(* ===== verification/ReachabilityTree.v ===== *)
(** * Correctness of the reachability tree

    The tree the store holds ([parent_of], [children_of]), the indexing invariant
    [tree_ok] that the comment of model/reachabilitydata.go promises, and what the
    queries of Reachability.v answer under it. *)
From stdpp Require Import sorting.
From S2P Require Import Prelude Interval ReachabilityData Reachability.
Import Interval Store Reachability.
Local Open Scope Z_scope.
Local Open Scope prog_scope.

Abbreviation hash := (list Z) (only parsing).

Section Shape.
Context (d : gmap (list Z) reachabilityData).

Definition parent_of (x : hash) : option hash := d !! x ≫= rd_parent.
Definition children_of (x : hash) : list hash := from_option rd_children [] (d !! x).
Definition fcs_of (x : hash) : list hash := from_option rd_futureCoveringSet [] (d !! x).
Definition iv (x : hash) : ReachabilityInterval :=
  default {| Start := 0; End := 0 |} (d !! x ≫= rd_interval).

(** [tree_anc a b]: the chain of parents of [b] reaches [a]. *)
Definition tree_anc (a b : hash) : Prop := rtc (λ x y, parent_of x = Some y) b a.

(** The interval of [x] lies before that of [y]. *)
Definition left_of (x y : hash) : Prop := End (iv x) < Start (iv y).

Record tree_ok (root : hash) : Prop := {
  tree_interval x rd : d !! x = Some rd → is_Some (rd_interval rd);
  tree_range x : x ∈ dom d → 0 < Start (iv x) ∧ Start (iv x) ≤ End (iv x) ∧ End (iv x) < 2 ^ 64 - 1;
  tree_root : root ∈ dom d;
  tree_rootless x : x ∈ dom d → parent_of x = None → x = root;
  tree_parent x p : parent_of x = Some p → p ∈ dom d ∧ x ∈ children_of p;
  tree_child p x : x ∈ children_of p → x ∈ dom d ∧ parent_of x = Some p;
  tree_sorted p : StronglySorted left_of (children_of p);
  tree_inside x p : parent_of x = Some p → Start (iv p) ≤ Start (iv x) ∧ End (iv x) < End (iv p)
}.
End Shape.

Lemma tree_anc_trans d a b c : tree_anc d a b → tree_anc d b c → tree_anc d a c.
Proof. unfold tree_anc. intros Ha Hb. by etrans. Qed.

(** ** Nested and disjoint intervals *)
Section Laminar.
Context (d : gmap (list Z) reachabilityData) (root : list Z) (Hok : tree_ok d root).

Lemma parent_dom x p : parent_of d x = Some p → x ∈ dom d.
Proof using Type. unfold parent_of. destruct (d !! x) eqn:E; [|done]. intros _. by apply elem_of_dom. Qed.

Lemma tree_anc_inside a b : tree_anc d a b → Start (iv d a) ≤ Start (iv d b) ∧ End (iv d b) ≤ End (iv d a).
Proof using All.
  induction 1 as [|x p a Hp _ IH]; [lia|]. pose proof (tree_inside d root Hok x p Hp). lia.
Qed.

Lemma tree_anc_strict a b : tree_anc d a b → a ≠ b → End (iv d b) < End (iv d a).
Proof using All.
  inversion 1 as [|x p ? Hp Ha]; subst; [done|]. intros _.
  pose proof (tree_inside d root Hok _ _ Hp). pose proof (tree_anc_inside _ _ Ha). lia.
Qed.

Lemma tree_anc_antisym a b : tree_anc d a b → tree_anc d b a → a = b.
Proof using All.
  intros H1 H2. destruct (decide (a = b)) as [|Hne]; [done|].
  pose proof (tree_anc_strict _ _ H1 Hne). pose proof (tree_anc_strict _ _ H2 (not_eq_sym Hne)). lia.
Qed.

Lemma tree_anc_dom a b : tree_anc d a b → b ∈ dom d → a ∈ dom d.
Proof using All.
  induction 1 as [|x p a Hp _ IH]; [done|]. intros _. apply IH. apply (tree_parent d root Hok _ _ Hp).
Qed.

(** Every node descends from the root. *)
Lemma root_anc x : x ∈ dom d → tree_anc d root x.
Proof using All.
  intros Hx. remember (Z.to_nat (2 ^ 64 - End (iv d x))) as n eqn:Hn. revert x Hx Hn.
  induction n as [n IH] using lt_wf_ind. intros x Hx ->.
  destruct (parent_of d x) as [p|] eqn:Hp.
  - destruct (tree_parent d root Hok _ _ Hp) as [Hpd _]. apply (rtc_l _ _ p); [done|].
    eapply IH; [|done|reflexivity].
    pose proof (tree_inside d root Hok _ _ Hp). pose proof (tree_range d root Hok p Hpd). lia.
  - rewrite (tree_rootless d root Hok x Hx Hp). apply rtc_refl.
Qed.

(** A proper descendant is reached through a child. *)
Lemma tree_anc_child a b : tree_anc d a b → a ≠ b → ∃ c, parent_of d c = Some a ∧ tree_anc d c b.
Proof using Type.
  intros H Hne. apply rtc_inv_r in H as [->|(c & Hc & Hca)]; [done|]. by exists c.
Qed.

Lemma siblings_disjoint p x y : parent_of d x = Some p → parent_of d y = Some p → x ≠ y →
  left_of d x y ∨ left_of d y x.
Proof using All.
  intros Hx Hy Hne. apply (tree_parent d root Hok) in Hx as [_ Hx], Hy as [_ Hy].
  pose proof (tree_sorted d root Hok p) as Hs. revert Hx Hy Hs. generalize (children_of d p) as l.
  induction l as [|z l IH]; [intros []%elem_of_nil|]. intros Hx Hy Hs.
  apply StronglySorted_cons in Hs as [Hz Hs]. rewrite Forall_forall in Hz.
  apply elem_of_cons in Hx as [->|Hx], Hy as [->|Hy]; [done|by left; apply Hz|by right; apply Hz|by apply IH].
Qed.

(** Two nodes are on one chain, or their intervals are disjoint. *)
Lemma laminar a b : a ∈ dom d → b ∈ dom d →
  tree_anc d a b ∨ tree_anc d b a ∨ left_of d a b ∨ left_of d b a.
Proof using All.
  intros Ha Hb. pose proof (root_anc a Ha) as Hra.
  assert (∀ r, tree_anc d r a → tree_anc d r b →
    tree_anc d a b ∨ tree_anc d b a ∨ left_of d a b ∨ left_of d b a) as Hgen; [|by eauto using root_anc].
  clear Hra. intros r Hr. revert Ha. induction Hr as [|x p r Hp Hr IH]; intros Ha Hrb; [by left|].
  destruct (tree_parent d root Hok _ _ Hp) as [Hpd _].
  destruct (IH Hpd Hrb) as [Hpb|[Hbp|[Hl|Hl]]].
  - destruct (decide (p = b)) as [->|Hne]; [right; left; by apply rtc_once|].
    destruct (tree_anc_child _ _ Hpb Hne) as (c & Hc & Hcb).
    destruct (decide (c = x)) as [->|Hcx]; [by left|]. pose proof (tree_anc_inside _ _ Hcb).
    destruct (siblings_disjoint p x c Hp Hc (not_eq_sym Hcx)); unfold left_of in *; right; right; lia.
  - right. left. by apply (rtc_l _ _ p).
  - pose proof (tree_inside d root Hok _ _ Hp). unfold left_of in *. right; right; lia.
  - pose proof (tree_inside d root Hok _ _ Hp). unfold left_of in *. right; right; lia.
Qed.

Lemma contains_anc a b : a ∈ dom d → b ∈ dom d →
  intervalContains (iv d a) (iv d b) = true ↔ tree_anc d a b.
Proof using All.
  intros Ha Hb. unfold intervalContains. rewrite andb_true_iff, !Z.leb_le.
  split; [|apply tree_anc_inside]. intros Hc.
  pose proof (tree_range d root Hok a Ha). pose proof (tree_range d root Hok b Hb).
  destruct (laminar a b Ha Hb) as [Hl|[Hl|[Hl|Hl]]]; [done| |unfold left_of in Hl; lia..].
  destruct (decide (b = a)) as [->|Hne]; [apply rtc_refl|].
  pose proof (tree_anc_strict _ _ Hl Hne). lia.
Qed.

Lemma anc_decision a b : a ∈ dom d → b ∈ dom d → tree_anc d a b ∨ ¬ tree_anc d a b.
Proof using All.
  intros Ha Hb. rewrite <- contains_anc by done. destruct (intervalContains _ _); auto.
Qed.
End Laminar.

(** ** Running the queries *)
Section Run.
Context (rt : reachabilityManager) (root : list Z).
Abbreviation d := (reachabilityDataStore rt) (only parsing).
Context (Hok : tree_ok d root).

Lemma lookup_data x : x ∈ dom d → ∃ rd, d !! x = Some rd ∧ rd_interval rd = Some (iv d x).
Proof using All.
  intros [rd Hrd]%elem_of_dom. destruct (tree_interval d root Hok x rd Hrd) as [i Hi].
  exists rd. split; [done|]. unfold iv. by rewrite Hrd; simpl; rewrite Hi.
Qed.

Lemma interval_run x : x ∈ dom d → interval x rt = (rt, Ret (Some (iv d x))).
Proof using All.
  intros Hx. destruct (lookup_data x Hx) as (rd & Hrd & Hi).
  unfold interval, ReachabilityData, bind, get. rewrite Hrd. simpl. by rewrite Hi.
Qed.

Lemma children_run x : x ∈ dom d → children x rt = (rt, Ret (children_of d x)).
Proof using Type.
  intros [rd Hrd]%elem_of_dom. unfold children, children_of, ReachabilityData, bind, get. by rewrite Hrd.
Qed.

Lemma parent_run x : x ∈ dom d → parent x rt = (rt, Ret (parent_of d x)).
Proof using Type.
  intros [rd Hrd]%elem_of_dom. unfold parent, parent_of, ReachabilityData, bind, get. by rewrite Hrd.
Qed.

Lemma fcs_run x : x ∈ dom d → futureCoveringSet x rt = (rt, Ret (fcs_of d x)).
Proof using Type.
  intros [rd Hrd]%elem_of_dom. unfold futureCoveringSet, fcs_of, ReachabilityData, bind, get. by rewrite Hrd.
Qed.

Lemma deref_run {A} (x : A) (s : reachabilityManager) : deref (Some x) s = (s, Ret x).
Proof using Type. done. Qed.

Lemma treeAncestor_run a b : a ∈ dom d → b ∈ dom d →
  IsReachabilityTreeAncestorOf a b rt = (rt, Ret (intervalContains (iv d a) (iv d b))).
Proof using All.
  intros Ha Hb. unfold IsReachabilityTreeAncestorOf.
  by rewrite (bind_ret_l _ _ _ _ _ (interval_run a Ha)), (bind_ret_l _ _ _ _ _ (interval_run b Hb)).
Qed.

(** The binary search: the first [k] nodes start at or before [e], the others
    after it. *)
Lemma searchLoop_run l e : (∀ x, x ∈ l → x ∈ dom d) → StronglySorted (left_of d) l →
  ∀ fuel l1 m l2, l = l1 ++ m ++ l2 → (length m < fuel)%nat →
    Forall (λ x, Start (iv d x) ≤ e) l1 → Forall (λ x, e < Start (iv d x)) l2 →
    ∃ k1 k2, searchLoop fuel l e (zlen l1) (zlen l1 + zlen m) rt = (rt, Ret (zlen k1)) ∧ l = k1 ++ k2 ∧
             Forall (λ x, Start (iv d x) ≤ e) k1 ∧ Forall (λ x, e < Start (iv d x)) k2.
Proof using All.
  intros Hdom Hs. induction fuel as [|fuel IH]; intros l1 m l2 -> Hf Hl1 Hl2; [lia|]. cbn [searchLoop].
  destruct m as [|y m']; [|set (m := y :: m') in *].
  { change (zlen (@nil (list Z))) with 0. rewrite Z.add_0_r, Z.ltb_irrefl. exists l1, l2. done. }
  rewrite (proj2 (Z.ltb_lt _ _)) by (unfold m; zlia).
  set (j := (length m / 2)%nat).
  assert (j < length m)%nat as Hj by (apply Nat.div_lt; simpl; lia).
  destruct (lookup_lt_is_Some_2 m j Hj) as [x Hx].
  pose proof (take_drop_middle m j x Hx) as Hm. set (ma := take j m) in *. set (mb := drop (S j) m) in *.
  assert (length ma = j) as Hma by (unfold ma; rewrite length_take; lia).
  assert (length mb = length m - S j)%nat as Hmb by (unfold mb; rewrite length_drop; lia).
  assert ((zlen l1 + (zlen l1 + zlen m)) / 2 = zlen (l1 ++ ma)) as ->.
  { unfold zlen. rewrite length_app, Hma. unfold j. rewrite Nat2Z.inj_add, Nat2Z.inj_div.
    replace (Z.of_nat (length l1) + (Z.of_nat (length l1) + Z.of_nat (length m)))
      with (Z.of_nat (length m) + Z.of_nat (length l1) * 2) by lia.
    rewrite Z.div_add by lia. simpl (Z.of_nat 2). lia. }
  rewrite <- Hm in *. clearbody ma mb. clear Hm Hx.
  replace (l1 ++ (ma ++ x :: mb) ++ l2) with ((l1 ++ ma) ++ x :: (mb ++ l2)) in * by (rewrite <- !app_assoc; done).
  erewrite bind_ret_l by (unfold lift_outcome; rewrite index_middle; done).
  assert (x ∈ dom d) as Hxd by (apply Hdom; set_solver).
  rewrite (bind_ret_l _ _ _ _ _ (interval_run x Hxd)), (bind_ret_l _ _ _ _ _ (deref_run _ _)).
  destruct (Z.ltb_spec e (Start (iv d x))) as [Hlt|Hge].
  - replace (zlen (l1 ++ ma)) with (zlen l1 + zlen ma) by zlia.
    apply (IH l1 ma (x :: mb ++ l2)); [by rewrite <- app_assoc|lia|done|]. constructor; [done|].
    apply StronglySorted_app_1_r, StronglySorted_cons in Hs as [Hx _].
    eapply Forall_impl; [exact Hx|]. intros z Hz. unfold left_of in Hz.
    pose proof (tree_range d root Hok x Hxd). simpl in Hz. lia.
  - replace (zlen (l1 ++ ma) + 1) with (zlen (l1 ++ ma ++ [x])) by zlia.
    replace (zlen l1 + zlen (ma ++ x :: mb)) with (zlen (l1 ++ ma ++ [x]) + zlen mb) by zlia.
    apply (IH _ mb l2); [by rewrite <- !app_assoc|rewrite length_app in Hf; simpl in Hf; lia| |done].
    rewrite Forall_forall in *. intros z Hz. apply elem_of_app in Hz as [Hz|Hz]; [by apply Hl1|].
    apply elem_of_app in Hz as [Hz|Hz%list_elem_of_singleton]; [|by subst].
    assert (left_of d z x) as Hzx by (apply (StronglySorted_app_1_elem_of _ _ _ _ _ Hs); set_solver).
    pose proof (tree_range d root Hok z ltac:(apply Hdom; set_solver)). unfold left_of in Hzx. lia.
Qed.

Lemma findAncestorIndexOfNode_run l x : (∀ y, y ∈ l → y ∈ dom d) → StronglySorted (left_of d) l → x ∈ dom d →
  ∃ k1 k2, l = k1 ++ k2 ∧ Forall (λ y, Start (iv d y) ≤ End (iv d x)) k1 ∧
    Forall (λ y, End (iv d x) < Start (iv d y)) k2 ∧
    findAncestorIndexOfNode l x rt
      = (rt, Ret (if zlen k1 =? 0 then (0, false) else (zlen k1 - 1, true))).
Proof using All.
  intros Hdom Hs Hx. unfold findAncestorIndexOfNode.
  rewrite (bind_ret_l _ _ _ _ _ (interval_run x Hx)), (bind_ret_l _ _ _ _ _ (deref_run _ _)).
  destruct (searchLoop_run l (End (iv d x)) Hdom Hs (S (length l)) [] l []) as (k1 & k2 & Hr & Hl & H1 & H2);
    [by rewrite app_nil_r|lia|done|done|].
  exists k1, k2. split; [done|]. split; [done|]. split; [done|].
  change (zlen (@nil (list Z)) + zlen l) with (zlen l) in Hr.
  rewrite (bind_ret_l _ _ _ _ _ Hr). by destruct (_ =? _).
Qed.
End Run.

(** ** What the queries answer *)
Section Answers.
Context (rt : reachabilityManager) (root : list Z).
Abbreviation d := (reachabilityDataStore rt) (only parsing).
Context (Hok : tree_ok d root).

_Exercise instructions_
Transcribe the lines from the first line of the records through the line that contains "From S2P Require", both included, and add nothing else.

_Answer space_
(* ===== verification/ReachabilityTree.v ===== *)
(** * Correctness of the reachability tree

    The tree the store holds ([parent_of], [children_of]), the indexing invariant
    [tree_ok] that the comment of model/reachabilitydata.go promises, and what the
    queries of Reachability.v answer under it. *)
From stdpp Require Import sorting.
From S2P Require Import Prelude Interval ReachabilityData Reachability.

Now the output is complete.